Molecular complexes formed by proteins and small-molecule ligands are ubiquitous, and predicting their 3D structures can facilitate both biological discoveries and the design of novel enzymes or drug molecules. Here we propose NeuralPLexer, a deep generative model framework to rapidly predict protein-ligand complex structures and their fluctuations using protein backbone template and molecular graph inputs. NeuralPLexer jointly samples protein and small-molecule 3D coordinates at an atomistic resolution through a generative model that incorporates biophysical constraints and inferred proximity information into a time-truncated diffusion process. The reverse-time generative diffusion process is learned by a novel stereochemistry-aware equivariant graph transformer that enables efficient, concurrent gradient field prediction for all heavy atoms in the protein-ligand complex.

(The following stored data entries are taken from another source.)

(** * News Digester: the renderer's form controller and the placeholder service

    A shallow embedding of
      - [src/presentation/controllers/AppController.ts] (the renderer-side
        controller: per-platform configuration fragments, form submission,
        the simulated scraping run), and
      - [src/domain/usecases/ExampleUseCase.ts] with the application service
        that wraps it.

    JavaScript strings are modelled by [string], one character per code
    unit (code units above 255 are outside the model); the [Set<string>] of
    loaded platforms by [gset string]; the document by a first-child /
    next-sibling forest of elements; the controller's methods by functions in
    a small state-and-trace monad. An [async] method is cut at its [await]:
    [loadPlatformConfig] has a part that runs up to the request and a part
    that runs when the response has arrived. *)

From Stdlib Require Import Ascii.
From stdpp Require Import base strings list gmap sets.

Open Scope string_scope.
Open Scope list_scope.

(* ===================================================================== *)
(** ** JavaScript values and strings *)
(* ===================================================================== *)

(** Characters that cannot be written inside a Rocq string literal here. *)
Definition dq : string := String "034"%char EmptyString.
Definition backslash : string := String "092"%char EmptyString.
Definition nl : string := String "010"%char EmptyString.

(** A quoted HTML attribute value. *)
Definition q (s : string) : string := dq +:+ s +:+ dq.

Fixpoint spaces (n : nat) : string :=
  match n with
  | O => EmptyString
  | S n' => String " "%char (spaces n')
  end.

(** [Array.prototype.join] on strings. *)
Fixpoint join (sep : string) (l : list string) : string :=
  match l with
  | [] => EmptyString
  | [x] => x
  | x :: rest => x +:+ sep +:+ join sep rest
  end.

(** What a property read can yield in the controller: a string, or
    [undefined] (from [?.] on a missing element, or from reading [.value] on
    an element that has none). *)
Inductive Value : Type :=
  | Undefined
  | Str (s : string).

Global Instance Value_eq_dec : EqDecision Value.
Proof. solve_decision. Defined.

(** JavaScript truthiness: [undefined] and the empty string are falsy. *)
Definition truthy (v : Value) : bool :=
  match v with
  | Undefined => false
  | Str s => negb (String.eqb s EmptyString)
  end.

(** [v || d]. *)
Definition or_else (v : Value) (d : string) : Value :=
  if truthy v then v else Str d.

(** [s.charAt(0)] and [s.slice(1)]. *)
Definition charAt0 (s : string) : string :=
  match s with
  | EmptyString => EmptyString
  | String c _ => String c EmptyString
  end.

Definition slice1 (s : string) : string :=
  match s with
  | EmptyString => EmptyString
  | String _ rest => rest
  end.

(* ===================================================================== *)
(** ** Promises, and the placeholder use case and service *)
(* ===================================================================== *)

(** The outcome of an [async] function once it has settled. *)
Inductive Promise (A : Type) : Type :=
  | Resolved (a : A)
  | Rejected (reason : string).
Arguments Resolved {A} a.
Arguments Rejected {A} reason.

(** [await p] followed by the rest of the [async] body. *)
Definition await {A B : Type} (p : Promise A) (k : A → Promise B) : Promise B :=
  match p with
  | Resolved a => k a
  | Rejected r => Rejected r
  end.

(** [interface IService<T> { execute(...args): Promise<T> }], at the one
    argument type the repository uses it with. *)
Class IService (Self T : Type) := { execute : Self → string → Promise T }.

Module ExampleUseCase.
(** The class has no fields. *)
Record t : Type := new {}.

(** [async execute(message) { return `Processed: ${message}`; }] *)
Definition execute (self : t) (message : string) : Promise string :=
  Resolved ("Processed: " +:+ message).
End ExampleUseCase.

Global Instance ExampleUseCase_IService : IService ExampleUseCase.t string :=
  {| execute := ExampleUseCase.execute |}.

Module ExampleService.
Record t : Type := mk { useCase : ExampleUseCase.t }.

(** [constructor() { this.useCase = new ExampleUseCase(); }] *)
Definition new : t := {| useCase := ExampleUseCase.new |}.

(** [async processMessage(message) { return await this.useCase.execute(message); }] *)
Definition processMessage (self : t) (message : string) : Promise string :=
  await (execute (useCase self) message) (λ r, Resolved r).
End ExampleService.

(* ===================================================================== *)
(** ** The document *)
(* ===================================================================== *)

(** The controller keeps four element references in its fields. A node of the
    document records which of these fields point at it ([el_held]), so that an
    update through a field reaches that very node wherever it stands. *)
Inductive Ref : Type :=
  | PlatformConfigRef     (* this.configContainer *)
  | ScraperFormRef        (* this.form *)
  | ResultsRef            (* this.resultsDiv *)
  | ResultsContentRef.    (* this.resultsContent *)

Global Instance Ref_eq_dec : EqDecision Ref.
Proof. solve_decision. Defined.
(** * Evaluation metrics of ppdet: VOC mean average precision and ReID

    A shallow embedding of [dygraph/ppdet/metrics/metrics.py]:
    the classes [VOCMetric], [COCOMetric] and [ReIDMetric], together with
    a model of the mAP engine [DetectionMAP] that [VOCMetric] drives, and
    of two helpers of the models: [make_divisible] of [mobilenet_v3.py]
    and [JDEHead.parse_anchor] of [jde_head.py].

    Conventions.
    - Python floats and numpy [float32]/[float64] entries are idealised as
      exact rationals ([Q]); NaN is outside the model.  Division by zero
      yields [0] in [Q], where numpy yields [inf]/[nan].  Where the code
      shows the digits of a float operation or branches on one (the
      product in [VOCMetric.log], the arithmetic of [make_divisible]), the
      operation is the IEEE 754 binary64 one ([Double]): the exact result
      rounded to the nearest double, ties to even, infinite beyond the
      range.
    - A Python exception is a value of [exn]; a method call returns a
      [completion]: its outcome, the object after the call (mutations made
      before an exception are kept) and the lines sent to the logger.
    - [tensor.numpy()] is the identity. *)

From Stdlib Require Import List ZArith QArith Qround Qabs Qpower Lia Lqa Bool Arith.
From Stdlib Require Import String Ascii DecimalString Permutation.
Import ListNotations.

Set Implicit Arguments.

(* ------------------------------------------------------------------ *)
(** ** Numbers *)

(** The type of Python floats in this model. *)
Abbreviation float := Q (only parsing).

Definition of_nat (n : nat) : float := inject_Z (Z.of_nat n).

(** Python's [int(x)] on a float: truncation toward zero. *)
Definition int (x : float) : Z := Z.quot (Qnum x) (Zpos (Qden x)).

Definition Qlt_bool (a b : float) : bool := negb (Qle_bool b a).

(** Python's [max(a, b)] and [min(a, b)] on floats. *)
Definition fmax (a b : float) : float := if Qle_bool a b then b else a.

Definition fmin (a b : float) : float := if Qle_bool a b then a else b.

(* ------------------------------------------------------------------ *)
(** ** Exceptions and results *)

Inductive exn : Type :=
| KeyError (key : string)
| IndexError
| TypeError
| ValueError
| AssertionError.
(** The time unit [i] of [sortedSegments] has before the next one starts. *)
Definition availableTime (sortedSegments : list Clip) (i : nat) (segment : Clip) : Q :=
  let targetDuration := end_ (unit_ segment) - start (unit_ segment) in
  if (S i <? length sortedSegments)%nat then
    match sortedSegments !! S i with
    | Some next =>
        let nextStart := start (unit_ next) in
        Qmax (Qmin targetDuration (nextStart - start (unit_ segment))) 0.5
    | None => targetDuration
    end
  else targetDuration.

(** The body of the timing loop of [stitchAudioWithTiming] for position
    [i]; [None] when the clip's file is missing and the unit is skipped. *)
Definition resolveSegment (sortedSegments : list Clip) (i : nat) (segment : Clip)
    : io A (option Adjusted) :=
  present <~ IO.existsSync (audioPath segment) ;;
  if negb present then IO.ret None
  else
    ttsDuration <~ getAudioDuration (audioPath segment) ;;
    let availableTime := availableTime sortedSegments i segment in
    r <~ (if JS.ltb availableTime ttsDuration then
            let speedFactor := JS.div ttsDuration availableTime in
            let adjustedPath := JS.replace ".mp3" "_adjusted.mp3" (audioPath segment) in
            if JS.num_leb speedFactor maxSpeedup then
              adjustAudioSpeed (audioPath segment) adjustedPath availableTime ;;;
              finalDuration <~ getAudioDuration adjustedPath ;;
              IO.ret (adjustedPath, finalDuration)
            else
              let cappedDuration := ttsDuration / maxSpeedup in
              adjustAudioSpeed (audioPath segment) adjustedPath cappedDuration ;;;
              finalDuration <~ getAudioDuration adjustedPath ;;
              IO.ret (adjustedPath, finalDuration)
          else IO.ret (audioPath segment, ttsDuration)) ;;
    IO.ret (Some {| source := unit_ segment;
                    adjustedPath := r.1;
                    originalPath := audioPath segment;
                    wasAdjusted := negb (String.eqb r.1 (audioPath segment));
                    audioDuration := r.2;
                    exactStart := start (unit_ segment) |}).

Fixpoint resolveLoop (sortedSegments : list Clip) (i : nat) (todo : list Clip)
    : io A (list Adjusted) :=
  match todo with
  | [] => IO.ret []
  | segment :: rest =>
      r <~ resolveSegment sortedSegments i segment ;;
      adjustedSegments <~ resolveLoop sortedSegments (S i) rest ;;
      IO.ret (match r with Some a => a :: adjustedSegments | None => adjustedSegments end)
  end.

(** The Timing Resolver: the sort and the timing loop. *)
Definition resolveTiming (segments : list Clip) : io A (list Adjusted) :=
  let sortedSegments := JS.sort (fun c => start (unit_ c)) segments in
  resolveLoop sortedSegments 0 sortedSegments.

(** [for (const segment of adjustedSegments) if (segment.wasAdjusted) try { unlink } catch {}] *)
Fixpoint cleanupAdjusted (adjustedSegments : list Adjusted) : io A unit :=
  match adjustedSegments with
  | [] => IO.ret tt
  | segment :: rest =>
      (if wasAdjusted segment then IO.attempt (IO.unlinkSync (adjustedPath segment))
       else IO.ret tt) ;;;
      cleanupAdjusted rest
  end.
(** The subscripted split is the text before the first comma. *)
Lemma first_field_truncates (sep : char) (s : text) :
  nth 0 (split sep s) [] = truncate_at sep s.
Proof.
  induction s as [|c r IH]; simpl; [reflexivity|].
  destruct (c =? sep)%N; [reflexivity|].
  rewrite <- IH. pose proof (split_nonempty sep r) as NE.
  destruct (split sep r); [congruence | reflexivity].
Qed.

Lemma truncate_at_incl (sep : char) (s : text) (c : char) :
  In c (truncate_at sep s) -> In c s.
Proof.
  induction s as [|d r IH]; simpl; auto.
  destruct (d =? sep)%N; simpl; [tauto | intuition].
Qed.

Lemma truncate_at_without_sep (sep : char) (s : text) :
  ~ In sep (truncate_at sep s).
Proof.
  induction s as [|d r IH]; simpl; auto.
  destruct (N.eqb_spec d sep) as [->|Hne]; simpl; [tauto|].
  intros [E|E]; [now apply Hne | now apply IH].
Qed.

Lemma test_id_without_comma (line : text) : ~ In COMMA (test_id_of line).
Proof.
  unfold test_id_of. rewrite first_field_truncates.
  apply truncate_at_without_sep.
Qed.

Lemma test_id_without_LF (line : text) :
  is_line line -> ~ In LF (test_id_of line).
Proof.
  intros [a [Ha Hl]] Hin. apply Ha.
  unfold test_id_of in Hin. rewrite first_field_truncates in Hin.
  apply truncate_at_incl in Hin.
  destruct Hl as [->| ->].
  - now apply strip_incl.
  - rewrite strip_app_LF in Hin. now apply strip_incl.
Qed.

(** The ids come from the lines after the first, in order. *)
Lemma id_list_lines (test_csv : text) :
  id_list test_csv = map test_id_of (tl (file_lines test_csv)).
Proof.
  unfold id_list, file_lines.
  rewrite <- readlines_after_readline.
  destruct (readline (universal_newlines test_csv)); reflexivity.
Qed.

Lemma id_list_without_LF (test_csv : text) :
  Forall (fun test_id => ~ In LF test_id) (id_list test_csv).
Proof.
  rewrite id_list_lines. apply Forall_map.
  pose proof (readlines_are_lines (universal_newlines test_csv)) as H.
  fold (file_lines test_csv) in H.
  assert (T : Forall is_line (tl (file_lines test_csv))).
  { destruct (file_lines test_csv); [constructor | now inversion H]. }
  eapply Forall_impl; [|exact T]. intros l. apply test_id_without_LF.
Qed.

NeuralPLexer outperforms existing physics-based and learning-based methods on benchmarking problems including fixed-backbone blind protein-ligand docking and ligand-coupled binding site repacking. Moreover, we identify preliminary evidence that NeuralPLexer enriches bound-state-like protein structures when applied to systems where protein folding landscapes are significantly altered by the presence of ligands. Our results reveal that a data-driven approach can capture the structural cooperativity among protein and small-molecule entities, showing promise for the computational identification of novel drug targets and the end-to-end differentiable design of functional small-molecules and ligand-binding proteins.